The fact that a US citizen with an AWA qualifying conviction may marry any other US citizen shows that this USCIS policy does nothing towards the actual purpose of protecting children from crimes, abuses or exploitation for which AWA was enacted for.
In Its Current State, the USCIS AWA Process Is Unfair and Resembles a “Kangaroo Court” that Blatantly Disregards Recognized Standards of Immigration Law and Justice
When family petitions are denied, it normally should be appealed to the Board of Immigration Appeals (BIA). However, to date the BIA has maintained that it has no jurisdiction to review the denial decision by the USCIS due to “Sole and unreviewable discretion” of the nearly 100% of AWA denials it has issued.
The BIA also asserts it does not have jurisdiction to review constitutional concerns raised by petitioners in their appeals. The BIA is organized within US Department of Justice.
Currently, there is no court available under statute to review a decision of the USCIS unless there is a court ordered deportation. As many foreign beneficiaries are outside the U.S, they will not be subject to removal proceedings so they never have an opportunity for any consideration.
A removal order will not address the constitutional problems associated with a USCIS denial and subsequent BIA refusal to conduct a review before removal proceedings.
As a result, these 4000 families decimated by USCIS are left helpless without any meaningful opportunity to obtain administrative review of USCIS AWA denials. There are no safeguards or statues to ensure USCIS exercises its discretion objectively and fairly.
US Department of Homeland Security and the US Department of Justice has allowed USCIS to develop a policy that enables the agency to categorically deny virtually 100% of family petitions for AWA cases, impose completely different and a more restrictive review standard than for all other visas processed by the agency, and then create an end-around appeal system to effectively eliminate any higher level legal review of these denied petitions; all designed for the express purpose of punishing a targeted group of U.S. citizens with a certain category of criminal convictions.
This offensive policy by USCIS runs counter to immigration laws, policies and practices. It punishes foreigners for someone else’s criminal conviction. The agency intentionally delays these petitions for years and creates an impossible legal process for the families to overcome. Instead of working to unify these families, USCIS does everything it can to break these families apart and to banish the family members to different countries. The typical consequence for many couples is the inability to live together anywhere.
The most repugnant fact is that USCIS has made it their goal to do this to virtually 100% of the U.S. citizens with an AWA immigration case. The ruining of peoples’ lives, breaking up families and banishing family members far away from each other is all done by design of the agency’s standard operating procedures and legal processes established expressly for these particular cases.
These are not collateral consequences that arise from one’s criminal conviction, these are well-planned, organized, deliberate actions taken by the U.S. government against its own citizen and innocent foreign citizens who have never done anything except fall in love, commit in marriage and start a family.
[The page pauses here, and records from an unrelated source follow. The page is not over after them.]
(* ===== verification/LocalPolicy.v ===== *)
(** * Local policies: from a configured image to the bundle that is loaded

    [internal/runtime/local.go]: the bundles that the runtime loads from the disk at its start, and the search of
    a policy image in the store of the [policy] tool.  The configuration is state: the root of the store is
    filled in when it is first needed. *)
From Stdlib Require Import Ascii.
From S2P Require Import Prelude Bytes Text Paths Policies Authn Config.

(** ** The data *)

Record Descriptor := MkDescriptor { MediaType : string; Digest : string; Annotations : gmap string string }.
Record LocalBundlesConfig := MkLocalBundles { LocalPolicyImage : string; FileStoreRoot : string; Paths : list string }.
Definition set_FileStoreRoot (root : string) (c : LocalBundlesConfig) : LocalBundlesConfig :=
  MkLocalBundles (LocalPolicyImage c) root (Paths c).

Definition AnnotationRefName : string := "org.opencontainers.image.ref.name".
Definition MediaTypeImageManifest : string := "application/vnd.oci.image.manifest.v1+json".
Definition MediaTypeImageLayerGzip : string := "application/vnd.oci.image.layer.v1.tar+gzip".

(** The libraries: digests, JSON documents, and OPA's loader; and the home directory of the process. *)
Class Oci (bundle : Type) := {
  (** the part of a digest after its algorithm *)
  Hex : string -> string;
  decode_index : string -> res (list Descriptor);
  (** the digests of the layers of an image *)
  decode_manifest : string -> res (list string);
  AsBundle : string -> disk -> res bundle;
  home_dir : res string }.

Section Local.
Context {bundle : Type} `{O : Oci bundle} `{D : Disk}.

Definition matches (policyImageRef : string) (m : Descriptor) : bool :=
  contains_str (default "" (Annotations m !! AnnotationRefName)) policyImageRef &&
  (String.eqb (MediaType m) MediaTypeImageLayerGzip || String.eqb (MediaType m) MediaTypeImageManifest).
Fixpoint findManifest (policyImageRef : string) (manifests : list Descriptor) : option Descriptor :=
  match manifests with
  | [] => None
  | m :: manifests => if matches policyImageRef m then Some m else findManifest policyImageRef manifests
  end.

Definition loadBundleIndex (storeRoot : string) (d : disk) : res (list Descriptor) :=
  rbind (read_file (filepath_Join [storeRoot; "policies-root"; "index.json"]) d) (fun indexBytes =>
  if String.eqb indexBytes "" then Fail (new_error "empty index.json file") else decode_index indexBytes).

Definition fileStoreRoot : M LocalBundlesConfig string := fun c =>
  if String.eqb (FileStoreRoot c) "" then
    match home_dir with
    | Fail e => (Fail (Errorf "failed to determine user home directory" e), c)
    | Ok home => let root := filepath_Join [home; ".policy"] in (Ok root, set_FileStoreRoot root c)
    end
  else (Ok (FileStoreRoot c), c).

Definition blob (storeRoot digest : string) : string := filepath_Join [storeRoot; "policies-root"; "blobs"; "sha256"; Hex digest].
Definition image_not_found (ref : string) : err := new_error ("could not find policy image " +:+ ref +:+ " with a supported media type").

(** An image, once its descriptor was found or not: a layer is the bundle, a manifest names its only layer. *)
Definition tarball_of (policyImageRef storeRoot : string) (found : option Descriptor) (d : disk) : res string :=
  match found with
  | None => Fail (image_not_found policyImageRef)
  | Some manifest =>
      if String.eqb (MediaType manifest) MediaTypeImageLayerGzip then Ok (blob storeRoot (Digest manifest))
      else if String.eqb (Digest manifest) "" then Fail (image_not_found policyImageRef)
      else
        rbind (read_file (blob storeRoot (Digest manifest)) d) (fun manifestBytes =>
        rbind (decode_manifest manifestBytes) (fun layers =>
        match layers with
        | [layer] => Ok (blob storeRoot layer)
        | _ => Fail (new_error "unknown image type - incorrect number of layers")
        end))
  end.
Definition getPolicyTarballPath (policyImageRef : string) (d : disk) : M LocalBundlesConfig string :=
  let! storeRoot := fileStoreRoot in
  let! localIndex := lift (loadBundleIndex storeRoot d) in
  lift (tarball_of policyImageRef storeRoot (findManifest policyImageRef localIndex) d).

Fixpoint load_bundles (paths : list string) (result : gmap string bundle) (d : disk) : res (gmap string bundle) :=
  match paths with
  | [] => Ok result
  | path :: paths =>
      match AsBundle path d with
      | Fail e => Fail (Errorf ("load bundle from local path '" +:+ path +:+ "'") e)
      | Ok b => load_bundles paths (<[path := b]> result) d
      end
  end.

(** An image that cannot be found is a warning. *)
Definition loadPaths (paths : list string) (d : disk) : M LocalBundlesConfig (gmap string bundle) := fun c =>
  let paths := match paths with [] => Paths c | _ => paths end in
  if String.eqb (LocalPolicyImage c) "" then (load_bundles paths ∅ d, c)
  else match getPolicyTarballPath (LocalPolicyImage c) d c with
       | (Fail _, c) => (load_bundles paths ∅ d, c)
       | (Ok tarballPath, c) =>
           (load_bundles (if String.eqb tarballPath "" then paths else paths ++ [tarballPath]) ∅ d, c)
       end.

(** ** Facts *)

Lemma contains_str_app a s b : contains_str (a +:+ s +:+ b) s = true.
Proof.
  induction a as [|c a IH]; [|simpl; rewrite IH; apply orb_true_r].
  change ("" +:+ s +:+ b) with (s +:+ b). assert (H : HasPrefix (s +:+ b) s = true) by apply HasPrefix_app.
  destruct (s +:+ b); cbn [contains_str]; by rewrite H.
Qed.

Lemma load_bundles_dom paths : forall result d r, load_bundles paths result d = Ok r ->
  dom r = list_to_set paths ∪ dom result /\
  (forall p b, r !! p = Some b -> result !! p = Some b \/ (p ∈ paths /\ AsBundle p d = Ok b)).
Proof.
  induction paths as [|p paths IH]; intros result d r; cbn [load_bundles].
  { intros [= <-]. split; [set_solver|by left]. }
  destruct (AsBundle p d) as [b|] eqn:Eb; [|done]. intros H. destruct (IH _ _ _ H) as [Hd Hb]. split.
  - rewrite Hd, dom_insert_L. set_solver.
  - intros q b' [Hq|[? ?]]%Hb; [|right; split; [by right|done]].
    apply lookup_insert_Some in Hq as [[-> ->]|[_ ?]]; [right; split; [left|done]|by left].
Qed.

(** The image that is used is the first of the index with a name that contains the reference. *)
Lemma findManifest_first ref l m : findManifest ref l = Some m <->
  exists l1 l2, l = l1 ++ m :: l2 /\ matches ref m = true /\ Forall (fun x => matches ref x = false) l1.
Proof.
  induction l as [|x l IH]; cbn [findManifest]; [split; [done|]; by intros ([] & ? & [=] & _)|].
  destruct (matches ref x) eqn:Ex.
  - split; [intros [= <-]; by exists [], l|]. intros ([|y l1] & l2 & E & Hm & Hl); injection E as E1 E2; [by subst|].
    apply Forall_cons in Hl as [Hy _]. congruence.
  - rewrite IH. split; intros (l1 & l2 & Hl & Hm & Hf).
    + exists (x :: l1), l2. split; [simpl; congruence|]. split; [done|]. by constructor.
    + destruct l1 as [|y l1]; injection Hl as E1 E2; [congruence|]. apply Forall_cons in Hf as [_ Hf]. by exists l1, l2.
Qed.

(** The reference may be anywhere in the name: an image of another tag, or of another registry, that is earlier
    in the index is taken for the one that is configured. *)
Theorem wrong_image_taken before ref after digest exact l :
  let other := MkDescriptor MediaTypeImageLayerGzip digest {[AnnotationRefName := before +:+ ref +:+ after]} in
  Annotations exact = {[AnnotationRefName := ref]} -> exact ∈ l -> findManifest ref (other :: l) = Some other.
Proof.
  intros other _ _. cbn [findManifest]. assert (matches ref other = true) as ->; [|done].
  unfold matches. simpl. rewrite lookup_singleton_eq. simpl. by rewrite contains_str_app.
Qed.

(** What the runtime starts with: the configured paths, each with what is there, and at most one more, a blob of
    the store of policies. *)
Theorem local_bundles_exact d c r c' :
  loadPaths [] d c = (Ok r, c') ->
  (forall p b, r !! p = Some b -> AsBundle p d = Ok b) /\
  exists extra, dom r = list_to_set (Paths c ++ extra) /\
    (extra = [] \/ exists digest, FileStoreRoot c' <> "" /\ extra = [blob (FileStoreRoot c') digest]).
Proof.
  assert (Hend : forall extra, load_bundles (Paths c ++ extra) ∅ d = Ok r ->
    (forall p b, r !! p = Some b -> AsBundle p d = Ok b) /\ dom r = list_to_set (Paths c ++ extra)).
  { intros extra H. apply load_bundles_dom in H as [Hd Hb]. split; [|rewrite Hd; set_solver].
    intros p b [Hp|[_ Hp]]%Hb; [by rewrite lookup_empty in Hp|done]. }
  assert (Hplain : load_bundles (Paths c) ∅ d = Ok r -> (forall p b, r !! p = Some b -> AsBundle p d = Ok b) /\
    exists extra, dom r = list_to_set (Paths c ++ extra) /\
      (extra = [] \/ exists digest, FileStoreRoot c' <> "" /\ extra = [blob (FileStoreRoot c') digest])).
  { intros H. destruct (Hend []) as [H1 H2]; [by rewrite app_nil_r|]. split; [done|]. exists []. split; [done|by left]. }
  unfold loadPaths. destruct (String.eqb (LocalPolicyImage c) ""); [intros [= H <-]; by apply Hplain|].
  destruct (getPolicyTarballPath _ d c) as [[tar|e] c1] eqn:Et; intros [= H <-]; [|by apply Hplain].
  destruct (String.eqb_spec tar "") as [_|Hne]; [by apply Hplain|]. destruct (Hend [tar] H) as [H1 H2]. split; [done|].
  exists [tar]. split; [done|right]. unfold getPolicyTarballPath in Et.
  apply bind_inv in Et as [(root & c2 & Hr & Et)|(? & _ & [=])]. apply bind_inv in Et as [(index & c3 & [= _ <-] & Et)|(? & _ & [=])].
  injection Et as Et <-.
  assert (Hroot : FileStoreRoot c2 = root /\ root <> "").
  { unfold fileStoreRoot in Hr. destruct (String.eqb_spec (FileStoreRoot c) "") as [_|]; [|by injection Hr as <- <-].
    destruct home_dir as [home|]; [|done]. injection Hr as <- <-. split; [done|].
    unfold filepath_Join. rewrite !filter_cons. repeat case_decide; try done; apply Clean_nonempty. }
  destruct Hroot as [<- Hroot]. unfold tarball_of in Et. destruct (findManifest _ _) as [m|]; [|done].
  case_match; [injection Et as <-; by exists (Digest m)|]. case_match; [done|].
  destruct (read_file _ d) as [text|]; [|done]. simpl in Et. destruct (decode_manifest text) as [[|layer []]|]; try done.
  injection Et as <-. by exists layer.
Qed.

(** An image that is configured and cannot be found is no error: without other paths the runtime starts with no
    policy at all. *)
Theorem missing_image_ignored d c e c' :
  LocalPolicyImage c <> "" -> Paths c = [] -> getPolicyTarballPath (LocalPolicyImage c) d c = (Fail e, c') ->
  loadPaths [] d c = (Ok ∅, c').
Proof.
  intros Hi Hp Ht. unfold loadPaths. destruct (String.eqb_spec (LocalPolicyImage c) ""); [done|]. by rewrite Ht, Hp.
Qed.
End Local.

Module LocalPolicyExamples.
#[local] Instance no_failures : Disk := {|
  stat_error _ := None; write_error _ := None; mkdir_error _ := None; crypto_error _ := None; pem a b := a +:+ b |}.
Definition named (ref digest : string) : Descriptor := MkDescriptor MediaTypeImageLayerGzip digest {[AnnotationRefName := ref]}.
Definition index : list Descriptor := [named "ghcr.io/acme/todo:1.1" "sha256:bb"; named "ghcr.io/acme/todo:1" "sha256:aa"].
#[local] Instance oci : Oci string := {|
  Hex s := (Cut ":" s).1.2; decode_index _ := Ok index; decode_manifest _ := Fail (new_error "no manifest");
  AsBundle p _ := Ok ("bundle of " +:+ p); home_dir := Ok "/root" |}.
Definition store : disk := {["/root/.policy/policies-root/index.json" := File "index"]}.
Definition config1 (image : string) : LocalBundlesConfig := MkLocalBundles image "" ["/policies"].

(** Tag 1 is configured and tag 1.1 is loaded. *)
Example other_tag : exists c r, loadPaths [] store (config1 "ghcr.io/acme/todo:1") = (Ok r, c) /\
  dom r = {["/policies"; "/root/.policy/policies-root/blobs/sha256/bb"]}.
Proof. eexists _, _. split; [vm_compute; reflexivity|]. vm_compute. reflexivity. Qed.

Lemma wrong_image_taken_witness : findManifest "ghcr.io/acme/todo:1" index = Some (named "ghcr.io/acme/todo:1.1" "sha256:bb").
Proof.
  apply (wrong_image_taken "" "ghcr.io/acme/todo:1" ".1" "sha256:bb" (named "ghcr.io/acme/todo:1" "sha256:aa")); [reflexivity|left].
Defined.
Lemma local_bundles_exact_witness : forall p b,
  match (loadPaths [] store (config1 "ghcr.io/acme/todo:1")).1 with Ok r => r !! p = Some b | Fail _ => False end ->
  b = "bundle of " +:+ p.
Proof.
  destruct (loadPaths [] store (config1 "ghcr.io/acme/todo:1")) as [[r|e] c'] eqn:E; [|intros p b []]. intros p b H.
  destruct (local_bundles_exact store (config1 "ghcr.io/acme/todo:1") r c' E) as [Hb _]. specialize (Hb p b H).
  injection Hb as <-. reflexivity.
Defined.
Lemma missing_image_ignored_witness : loadPaths [] store (MkLocalBundles "ghcr.io/acme/none:1" "" []) =
  (Ok ∅, MkLocalBundles "ghcr.io/acme/none:1" "/root/.policy" []).
Proof. eapply missing_image_ignored; [discriminate|reflexivity|vm_compute; reflexivity]. Defined.
End LocalPolicyExamples.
In 2003 Smith v. Doe, the question before the US Supreme Court was: If the intention (of sex registration) was to impose a punishment or “civil proceedings”. If the intention was to punish, that ends the inquiry. If the intention was to enact a regulatory scheme that is civil and non-punitive, the Court must examine whether the scheme is so punitive as to negate the State’s intention to deem it civil.
It is hard to find a clearer example, than the USCIS handling of AWA family petitions, of how the public sex offender registry laws have evolved to become punishment since 2003 Smith v. Doe decision.
This is somehow connected to the protection of children? When is enough going to be enough?